The eardrum or tympanic membrane is a thin membrane which separates the outer ear and the middle ear. When the sound waves strike the membrane it vibrates transfers the vibration to the inner structure of the ear which then converts it to nerve signals to the brain. It also serves as protection for the middle ear from the potentially harmful outside factors.

When the eardrum is punctured or perforated there is a small opening through which the bacteria may travel and infect the middle ear.

The eardrum can suffer damage from trauma such as direct injury or barotraumas which is the damage caused by pressure. Some people insert q-tips, pencils, bobby pins or fingers into the ear canal and risk of damaging the eardrum.

Infections of the ear can cause a rupture in the eardrum due to the fluid build up but the reverse scenario is possible as well- a ruptured eardrum can make way for the bacteria that then cause an infection.

Symptoms of ruptured eardrum

When damage to the eardrum occurs, possible symptoms may include pain, discharge from the ear that can be in form of pus, clear or with traces of blood buzzing in the ear, facial weakness, dizziness and partial or complete hear loss. The pain might subside after the drainage of the fluids that have built up in the ear.

Diagnosis and treatment

The doctors are usually able to diagnose a ruptured eardrum when the patient reports the trauma inflicted to the ear and when he or she reports the symptoms. Doctor may examine the ear with an instrument called otoscope and they may also perform an auditory test to determine the level of hear loss.

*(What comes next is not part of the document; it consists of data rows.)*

(** C1 fails in the code.  The caller forces the structural path on a
    scan; the structural chunker raises, so the primary path fails, and
    fallback is enabled.  The attempt of the OCR path that follows reads
    the page and runs the agentic chunker, and then raises too: the call
    that builds its outcome leaves out the required fields
    [document_analysis] and [processing_time_seconds].  The two path
    functions go on calling each other up to the nesting bound, and
    [process_document] raises the [UnboundLocalError] of
    [_create_fallback_result].  No outcome is returned, so none with
    [fallback_occurred] true. *)
Lemma C1_fallback_run_raises :
  let w1 := (time_time env_short_scan initial_world).2 in
  let analysis :=
    DocumentAnalyzer.analyze_pdf_type env_short_scan long_enough
      half_readable "scan.pdf" w1 in
  exists da k,
    analysis.1 = Return da
    /\ structural_chunker_process_document env_short_scan "scan.pdf" 7 0
       = Raise "No structured content could be extracted from PDF"
    /\ (path_attempt env_short_scan STRUCTURAL "scan.pdf" da 7 analysis.2).1
       = Raise "No structured content could be extracted from PDF"
    /\ (path_attempt env_short_scan OCR_AGENTIC "scan.pdf" da 7
          (path_attempt env_short_scan STRUCTURAL "scan.pdf" da 7
             analysis.2).2).1
       = Raise (validation_error env_short_scan k)
    /\ HybridChunkingResult.document_analysis_arg k = None
    /\ HybridChunkingResult.processing_time_seconds_arg k = None
    /\ forall recursion_limit,
         (ChunkingService.process_document env_short_scan long_enough
            half_readable true recursion_limit "scan.pdf" 7
            (Some STRUCTURAL) initial_world).1
         = Raise ChunkingService.unbound_local_error.
Proof.
  cbv zeta.
  destruct (analyze_returns env_short_scan long_enough half_readable
              "scan.pdf" (time_time env_short_scan initial_world).2)
    as (da & w2 & Han).
  destruct (ocr_attempt_raises env_short_scan "scan.pdf" da 7
              (call_structural_chunker env_short_scan "scan.pdf" 7 w2).2)
    as (e & w' & Hocr & _ & _ & _ & _ & Hcase).
  cbn [env_short_scan ocr_service_extract_text_from_pdf] in Hcase.
  destruct Hcase as (k & -> & Hda & Htime).
  exists da, k. rewrite Han. cbn [fst snd].
  rewrite (structural_attempt_raises env_short_scan "scan.pdf" da 7 w2).
  cbn [fst snd]. rewrite Hocr.
  repeat (split; [first [reflexivity | assumption]|]).
  intros limit.
  destruct (process_document_raises env_short_scan long_enough
              half_readable true limit "scan.pdf" 7 (Some STRUCTURAL)
              initial_world) as (w'' & -> & _).
  reflexivity.
Qed.

(** * Further properties *)

(** ** Sampling and classification *)

Section SamplingFacts.
Import DocumentAnalyzer.

Lemma range_ascending (a b : Z) : StronglySorted Z.lt (PyList.range a b).
Proof.
  unfold PyList.range. generalize (Z.to_nat (b - a)) as n. intros n.
  generalize 0%nat as k. induction n as [|n IH]; intros k; simpl; [constructor|].
  constructor; [apply IH|].
  apply Forall_forall. intros x Hx. apply list_elem_of_In in Hx.
  apply in_map_iff in Hx as (i & <- & Hi). apply in_seq in Hi. lia.
Qed.

Lemma range_bounds (a b : Z) :
  Forall (fun x => a <= x < b) (PyList.range a b).
Proof.
  apply Forall_forall. intros x Hx. apply list_elem_of_In in Hx.
  unfold PyList.range in Hx. apply in_map_iff in Hx as (i & <- & Hi).
  apply in_seq in Hi. lia.
Qed.

Lemma range_length (a b : Z) :
  length (PyList.range a b) = Z.to_nat (b - a).
Proof. unfold PyList.range. now rewrite length_map, length_seq. Qed.

Lemma distinct_In (x : Z) (l : list Z) : In x (PyList.distinct l) <-> In x l.
Proof.
  induction l as [|y l IH]; simpl; [tauto|].
  rewrite List.filter_In, IH. destruct (Z.eqb_spec y x); simpl.
  - split; [tauto|]. intros _. now left.
  - split; [intros [?|[? _]]; tauto|].
    intros [?|?]; [tauto|]. right. now split.
Qed.

Lemma distinct_NoDup (l : list Z) : NoDup (PyList.distinct l).
Proof.
  induction l as [|y l IH]; simpl; [constructor|].
  apply NoDup_cons. split.
  - rewrite list_elem_of_In, List.filter_In.
    intros [_ H]. now rewrite Z.eqb_refl in H.
  - clear -IH. induction IH as [|z m Hz Hm IHm]; simpl; [constructor|].
    destruct (negb (y =? z)); [|exact IHm].
    apply NoDup_cons. split; [|exact IHm].
    rewrite list_elem_of_In, List.filter_In. rewrite list_elem_of_In in Hz.
    tauto.
Qed.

A ruptured or perforated eardrum usually heals by itself after approximately two months, so the treatment in most cases aims to relieve the pain and discomfort and to prevent a possible infection. Antibiotics may be prescribed as prevention against infections and they may come in form of pills or ear drops.

Painkillers, most of them available over the counter, can be taken for the pain that usually accompanies the rupture of an eardrum.

In some cases when the eardrum does not heal by itself a surgical procedure called tympanoplasty may be required.

As for the at-home treatment, the best thing to do is to keep the ear warm which helps with the pain and discomfort. The air should be clean and dry during the healing and recovery. Cotton balls should be inserted gently into the affected ear while showering and shampooing to keep the water and foam away from the ear.

Prognosis and complications

A ruptured eardrum usually takes up to two months to heal and in most cases the hear loss is temporary. Possible complications of this condition include ear infection, spreading of the infection to the surrounding bones and tissues and permanent hearing loss.